_Materials provided_
-*-*-

Lemma elem_of_concat_candles (log : list window) d :
  d ∈ map raw_wall (concat (map w_candles log))
  ↔ ∃ w c, w ∈ log ∧ c ∈ w_candles w ∧ raw_wall c = d.
Proof.
  induction log as [|w log IH]; simpl.
  - split; [by intros ?%elem_of_nil|]. by intros (? & ? & ?%elem_of_nil & _).
  - rewrite map_app, elem_of_app, IH. split.
    + intros [(c & -> & Hc)%list_elem_of_fmap|(w' & c & Hw & Hc & <-)].
      * exists w, c. split; [by left|done].
      * exists w', c. split; [by right|done].
    + intros (w' & c & [->|Hw]%elem_of_cons & Hc & <-).
      * left. by apply list_elem_of_fmap_2.
      * right. by exists w', c.
Qed.

Section one_symbol.
Context {Api : Type} {remote : HistoryV3Api Api}.

(** A loop that returned with some fuel returned what the canonical run
    returns. *)
Lemma adaptive_run_unique END_DATE (api : Api) key out log api' fuel r :
  (∀ fuel, (adaptive_fuel END_DATE ≤ fuel)%nat →
     App.while_loop fuel api key END_DATE [] = Some (Ok (out, log), api')) →
  App.while_loop fuel api key END_DATE [] = Some r →
  r = (Ok (out, log), api').
Proof.
  intros Hrun Hr.
  apply (adaptive_fuel_mono fuel (fuel `max` adaptive_fuel END_DATE)) in Hr; [|lia].
  rewrite Hrun in Hr by lia. by injection Hr as <-.
Qed.


(** X6: in [process_single_stock] of [app.py] the pagination loop returns
    for every API client; when every window it fetched came back empty the
    function returns the symbol it was given with an empty frame; and
    whenever the function returns a symbol and a frame, the symbol is the
    one it was given, the frame is empty only if every window came back
    empty, and the dates of the frame are exactly the dates of the candles
    of the fetched windows. *)
Theorem process_single_stock_frame
    (END_DATE : datetime) (api : Api) (symbol isin : string) :
  ∃ all_candles log api',
    (∀ fuel, (adaptive_fuel END_DATE ≤ fuel)%nat →
       App.while_loop fuel api (get_instrument_key isin) END_DATE []
       = Some (Ok (all_candles, log), api'))
    ∧ (Forall (λ w, w_candles w = []) log →
       ∀ fuel, (adaptive_fuel END_DATE ≤ fuel)%nat →
         App.process_single_stock fuel END_DATE api symbol isin
         = Some (Ok (symbol, [])))
    ∧ (∀ fuel sym df,
         App.process_single_stock fuel END_DATE api symbol isin
         = Some (Ok (sym, df)) →
         sym = symbol
         ∧ (df = [] ↔ Forall (λ w, w_candles w = []) log)
         ∧ (∀ d, d ∈ map Date df
                 ↔ ∃ w c, w ∈ log ∧ c ∈ w_candles w ∧ raw_wall c = d)).
Proof.
  destruct (adaptive_finishes api (get_instrument_key isin) END_DATE)
    as (out & log & api' & Hrun).
  destruct (adaptive_run _ _ _ _ _ _ _ _ (Hrun _ (le_n _))) as (_ & Hout & _).
  simpl in Hout. exists out, log, api'. split; [done|]. split.
  - intros Hempty%concat_candles_nil fuel Hfuel.
    unfold App.process_single_stock. rewrite (Hrun _ Hfuel).
    by rewrite Hout, Hempty.
  - intros fuel sym df. unfold App.process_single_stock.
    destruct (App.while_loop fuel api _ END_DATE []) as [r|] eqn:Hr; [|done].
    rewrite (adaptive_run_unique _ _ _ _ _ _ _ _ Hrun Hr).
    rewrite (process_data_pair symbol out). intros [= <- <-].
    split; [done|]. subst out. split.
    + rewrite <- concat_candles_nil, (elem_of_map_nil Date),
        (elem_of_map_nil raw_wall).
      by setoid_rewrite process_data_dates.
    + intros d. by rewrite process_data_dates, elem_of_concat_candles.
Qed.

-*-*-

_Exercise brief_
Give back all of the entries exactly as written.

_Result of this exercise_
Lemma elem_of_concat_candles (log : list window) d :
  d ∈ map raw_wall (concat (map w_candles log))
  ↔ ∃ w c, w ∈ log ∧ c ∈ w_candles w ∧ raw_wall c = d.
Proof.
  induction log as [|w log IH]; simpl.
  - split; [by intros ?%elem_of_nil|]. by intros (? & ? & ?%elem_of_nil & _).
  - rewrite map_app, elem_of_app, IH. split.
    + intros [(c & -> & Hc)%list_elem_of_fmap|(w' & c & Hw & Hc & <-)].
      * exists w, c. split; [by left|done].
      * exists w', c. split; [by right|done].
    + intros (w' & c & [->|Hw]%elem_of_cons & Hc & <-).
      * left. by apply list_elem_of_fmap_2.
      * right. by exists w', c.
Qed.

Section one_symbol.
Context {Api : Type} {remote : HistoryV3Api Api}.

(** A loop that returned with some fuel returned what the canonical run
    returns. *)
Lemma adaptive_run_unique END_DATE (api : Api) key out log api' fuel r :
  (∀ fuel, (adaptive_fuel END_DATE ≤ fuel)%nat →
     App.while_loop fuel api key END_DATE [] = Some (Ok (out, log), api')) →
  App.while_loop fuel api key END_DATE [] = Some r →
  r = (Ok (out, log), api').
Proof.
  intros Hrun Hr.
  apply (adaptive_fuel_mono fuel (fuel `max` adaptive_fuel END_DATE)) in Hr; [|lia].
  rewrite Hrun in Hr by lia. by injection Hr as <-.
Qed.


(** X6: in [process_single_stock] of [app.py] the pagination loop returns
    for every API client; when every window it fetched came back empty the
    function returns the symbol it was given with an empty frame; and
    whenever the function returns a symbol and a frame, the symbol is the
    one it was given, the frame is empty only if every window came back
    empty, and the dates of the frame are exactly the dates of the candles
    of the fetched windows. *)
Theorem process_single_stock_frame
    (END_DATE : datetime) (api : Api) (symbol isin : string) :
  ∃ all_candles log api',
    (∀ fuel, (adaptive_fuel END_DATE ≤ fuel)%nat →
       App.while_loop fuel api (get_instrument_key isin) END_DATE []
       = Some (Ok (all_candles, log), api'))
    ∧ (Forall (λ w, w_candles w = []) log →
       ∀ fuel, (adaptive_fuel END_DATE ≤ fuel)%nat →
         App.process_single_stock fuel END_DATE api symbol isin
         = Some (Ok (symbol, [])))
    ∧ (∀ fuel sym df,
         App.process_single_stock fuel END_DATE api symbol isin
         = Some (Ok (sym, df)) →
         sym = symbol
         ∧ (df = [] ↔ Forall (λ w, w_candles w = []) log)
         ∧ (∀ d, d ∈ map Date df
                 ↔ ∃ w c, w ∈ log ∧ c ∈ w_candles w ∧ raw_wall c = d)).
Proof.
  destruct (adaptive_finishes api (get_instrument_key isin) END_DATE)
    as (out & log & api' & Hrun).
  destruct (adaptive_run _ _ _ _ _ _ _ _ (Hrun _ (le_n _))) as (_ & Hout & _).
  simpl in Hout. exists out, log, api'. split; [done|]. split.
  - intros Hempty%concat_candles_nil fuel Hfuel.
    unfold App.process_single_stock. rewrite (Hrun _ Hfuel).
    by rewrite Hout, Hempty.
  - intros fuel sym df. unfold App.process_single_stock.
    destruct (App.while_loop fuel api _ END_DATE []) as [r|] eqn:Hr; [|done].
    rewrite (adaptive_run_unique _ _ _ _ _ _ _ _ Hrun Hr).
    rewrite (process_data_pair symbol out). intros [= <- <-].
    split; [done|]. subst out. split.
    + rewrite <- concat_candles_nil, (elem_of_map_nil Date),
        (elem_of_map_nil raw_wall).
      by setoid_rewrite process_data_dates.
    + intros d. by rewrite process_data_dates, elem_of_concat_candles.
Qed.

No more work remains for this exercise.